Not Eating Animals
"We need to change our way of thinking and seeing things. We need to realise that the Earth is not just our environment. The Earth is not something outside of us. Breathing with mindfulness and contemplating your body, you realise that you are the Earth. You realise that your consciousness is also the consciousness of the Earth. Look around you–what you see is not your environment, it is you."~ Thich Nhat Hanh
I became a vegetarian in college, inspired by my studies of yogic philosophy. To become vegetarian in Texas, the barbecue capital of the world, in the year 2001 was neither easy nor deemed acceptable by many of my relatives, friends and acquaintances. Nevertheless, I was a strict vegetarian (not vegan) for about ten years before backsliding into an omnivore I humorously labeled "flexitarian" -- which basically meant I would eat meat on occasion, usually when on vacation in rural Colombia or Guatemala, where choosing not to eat chicken is totally unheard of.Like the author of Eating Animals, an excellent, disturbing, inspiring and eye-opening book on industrialized agriculture and factory farming, my family and I would eat meat "only whenever we felt like it."I read Eating Animals a few months ago and it immediately inspired me to renew my vows as a strict vegetarian. I want nothing to do with the cruelty, torture and greed that is factory farming. Choosing not to eat meat that comes from factory farms is the first, most obvious step. Attempting to inspire others to make this choice is my duty as a writer and conscious human being, though I accept that I can only attempt to inspire. Only you can make the choice to change your consumption behavior. Perhaps cutting out all meat is unrealistic. Even cutting back by 50%, when done on a large scale by millions of people, will make a significant difference to our Mother Earth.Here are some key quotes from Jonathan Safran Foer's book (published in 2009), which inspired the production of a documentary that came out in 2017:
- "Just how destructive does a culinary preference have to be before we decide to eat something else? If contributing to the suffering of billions of animals that live miserable lives and (quite often) die in horrific ways isn't motivating, what would be? If being the number one contributor to the most serious threat facing the planet (global warming) isn't enough, what is? And if you are tempted to put off these questions of conscience, to say not now, then when?”
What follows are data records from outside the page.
(* ===== verification/Dag.v ===== *)
(** * The task graph

    Models src/src/tianshu/dag/graph.py and src/src/tianshu/models/dag.py: the
    nodes of a DAG execution, the in-memory graph with its reverse edges,
    Kahn's algorithm, the detection of ready nodes, the status marks and the
    propagation of a failure to the nodes downstream.

    Python dictionaries keep insertion order and the order of a result depends
    on it, so they are association lists here.  The two [while queue] loops
    take fuel; [None] is "the fuel ran out", and [dag_loops_end] shows that it
    never does with the fuel the definitions give. *)

From stdpp Require Import relations.
From S2P Require Import Prelude.
From S2P Require Import Sql.

(** ** Data *)

Inductive DAGNodeStatus := N_PENDING | N_READY | N_RUNNING | N_COMPLETED | N_FAILED | N_CANCELLED.
#[export] Instance DAGNodeStatus_eq_dec : EqDecision DAGNodeStatus.
Proof. solve_decision. Defined.

Record DAGNode := mkNode {
  node_id : string;
  dag_execution_id : string;
  description : string;
  depends_on : list string;
  n_status : DAGNodeStatus;
  assigned_official : option string;
  assigned_worker : option string;
  tools_required : list string;
  n_memorial_id : option string;
  checkpoint_json : option string;
  n_started_at : option Z;
  n_completed_at : option Z;
  n_error : option string;
}.

Record DAGExecution := mkExecution {
  x_id : string;
  x_edict_id : string;
  plan_json : string;
  x_status : string;
  root_memorial_id : option string;
  max_concurrency : Z;
  x_created_at : Z;
  x_completed_at : option Z;
  x_nodes : list DAGNode;
}.

(** [node.status = s] and [node.error = e] *)
Definition set_node (s : DAGNodeStatus) (e : option string) (n : DAGNode) : DAGNode :=
  mkNode (node_id n) (dag_execution_id n) (description n) (depends_on n) s (assigned_official n)
    (assigned_worker n) (tools_required n) (n_memorial_id n) (checkpoint_json n) (n_started_at n)
    (n_completed_at n) e.
Definition set_status (s : DAGNodeStatus) (n : DAGNode) : DAGNode := set_node s (n_error n) n.

Record DAG := mkDAG { g_nodes : dict DAGNode; g_edges : dict (list string); g_reverse : dict (list string) }.

(** [self._reverse_edges.setdefault(dep, []).append(nid)] *)
Definition add_reverse (nid : string) (rev : dict (list string)) (dep : string) : dict (list string) :=
  dict_put rev dep (default [] (dict_get rev dep) ++ [nid]).
Definition reverse_edges (edges : dict (list string)) : dict (list string) :=
  foldl (λ rev '(nid, deps), foldl (add_reverse nid) rev deps) [] edges.

(** [DAG.__init__] *)
Definition make_dag (nodes : dict DAGNode) (edges : dict (list string)) : DAG :=
  mkDAG nodes edges (reverse_edges edges).

(** [dict.get(k, [])] *)
Definition successors (g : DAG) (nid : string) : list string := default [] (dict_get (g_reverse g) nid).
Definition predecessors (g : DAG) (nid : string) : list string := default [] (dict_get (g_edges g) nid).

(** [from_execution] *)
Definition dag_of_nodes (nodes : list DAGNode) : DAG :=
  make_dag (dict_of ((λ n, (node_id n, n)) <$> nodes)) (dict_of ((λ n, (node_id n, depends_on n)) <$> nodes)).
Definition from_execution (x : DAGExecution) : DAG := dag_of_nodes (x_nodes x).

(** ** Kahn's algorithm *)

(** [for child in ...: in_degree[child] -= 1; if it is 0: queue.append(child)] *)
Fixpoint relax (children : list string) (in_degree : dict Z) (queue : list string) :
    result (dict Z * list string) :=
  match children with
  | [] => Ok (in_degree, queue)
  | child :: rest =>
      match dict_get in_degree child with
      | None => Err (Exn KeyError child)
      | Some n =>
          relax rest (dict_put in_degree child (n - 1)) (if n - 1 =? 0 then queue ++ [child] else queue)
      end
  end.

(** [while queue: ...] *)
Fixpoint kahn (fuel : nat) (g : DAG) (in_degree : dict Z) (queue result : list string) :
    option (Prelude.result (list string)) :=
  match queue with
  | [] => Some (Ok result)
  | nid :: queue' =>
      match fuel with
      | O => None
      | S fuel' =>
          match relax (successors g nid) in_degree queue' with
          | Err e => Some (Err e)
          | Ok (in_degree', queue'') => kahn fuel' g in_degree' queue'' (result ++ [nid])
          end
      end
  end.

Definition in_degrees (g : DAG) : dict Z :=
  (λ nid, (nid, Z.of_nat (length (predecessors g nid)))) <$> (g_nodes g).*1.
Definition roots (in_degree : dict Z) : list string :=
  (filter (λ kv : string * Z, kv.2 = 0) in_degree).*1.

(** [topological_sort] *)
Definition topological_sort (g : DAG) : option (result (list string)) :=
  match kahn (length (g_nodes g)) g (in_degrees g) (roots (in_degrees g)) [] with
  | Some (Ok order) =>
      Some (if decide (length order = length (g_nodes g)) then Ok order
            else Err (Exn ValueError "Cycle detected in DAG"))
  | r => r
  end.

(** [validate_dag_structure] *)
Definition text_le (x y : string) : bool := le_of (text_compare x y).
Definition occ (x : string) (l : list string) : nat := length (filter (λ y, y = x) l).
Definition duplicate_ids (nodes : list DAGNode) : list string :=
  let ids := node_id <$> nodes in order_by text_le (filter (λ i, 1 < occ i ids)%nat (remove_dups ids)).
Definition unknown_ids (nodes : list DAGNode) : list string :=
  let ids := node_id <$> nodes in
  order_by text_le (filter (λ i, i ∉ ids) (remove_dups (nodes ≫= depends_on))).
Definition validate_dag_structure (nodes : list DAGNode) : option (result unit) :=
  match duplicate_ids nodes with
  | _ :: _ => Some (Err (Exn ValueError ("Duplicate DAG node ids: " +:+ String.concat ", " (duplicate_ids nodes))))
  | [] =>
      match unknown_ids nodes with
      | _ :: _ => Some (Err (Exn ValueError ("Unknown DAG dependencies: " +:+ String.concat ", " (unknown_ids nodes))))
      | [] =>
          match topological_sort (dag_of_nodes nodes) with
          | Some (Ok _) => Some (Ok tt)
          | Some (Err e) => Some (Err e)
          | None => None
          end
      end
  end.

(** ** The status of the nodes *)

(** [all(self._nodes[d].status == COMPLETED for d in deps)] *)
Fixpoint all_completed (nodes : dict DAGNode) (deps : list string) : result bool :=
  match deps with
  | [] => Ok true
  | d :: rest =>
      match dict_get nodes d with
      | None => Err (Exn KeyError d)
      | Some n => if decide (n_status n = N_COMPLETED) then all_completed nodes rest else Ok false
      end
  end.
Fixpoint ready_among (g : DAG) (nodes : dict DAGNode) : result (list DAGNode) :=
  match nodes with
  | [] => Ok []
  | (nid, n) :: rest =>
      if decide (n_status n ≠ N_PENDING) then ready_among g rest
      else match all_completed (g_nodes g) (predecessors g nid) with
      | Err e => Err e
      | Ok b =>
          match ready_among g rest with
          | Err e => Err e
          | Ok l => Ok (if b then n :: l else l)
          end
      end
  end.
(** [get_ready_nodes] *)
Definition get_ready_nodes (g : DAG) : result (list DAGNode) := ready_among g (g_nodes g).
- “Perhaps in the back of our minds we already understand, without all the science I've discussed, that something terribly wrong is happening. Our sustenance now comes from misery. We know that if someone offers to show us a film on how our meat is produced, it will be a horror film. We perhaps know more than we care to admit, keeping it down in the dark places of our memory-- disavowed. When we eat factory-farmed meat we live, literally, on tortured flesh. Increasingly, that tortured flesh is becoming our own.”
- “It shouldn't be the consumer's responsibility to figure out what's cruel and what's kind, what's environmentally destructive and what's sustainable. Cruel and destructive food products should be illegal. We don't need the option of buying children's toys made with lead paint, or aerosols with chlorofluorocarbons, or medicines with unlabeled side effects. And we don't need the option of buying factory-farmed animals.”
- “Something having been done just about everywhere just about always is no kind of justification for doing it now.”
- “Choosing leaf or flesh, factory farm or family farm, does not in itself change the world, but teaching ourselves, our children, our local communities, and our nation to choose conscience over ease can.”
I highly recommend reading this book. It's not an easy read, and there were some particularly grisly descriptions of animal treatment that I had to skim over. Yet, it's an important book to read and one that I wish every person on the planet would take the time to peruse.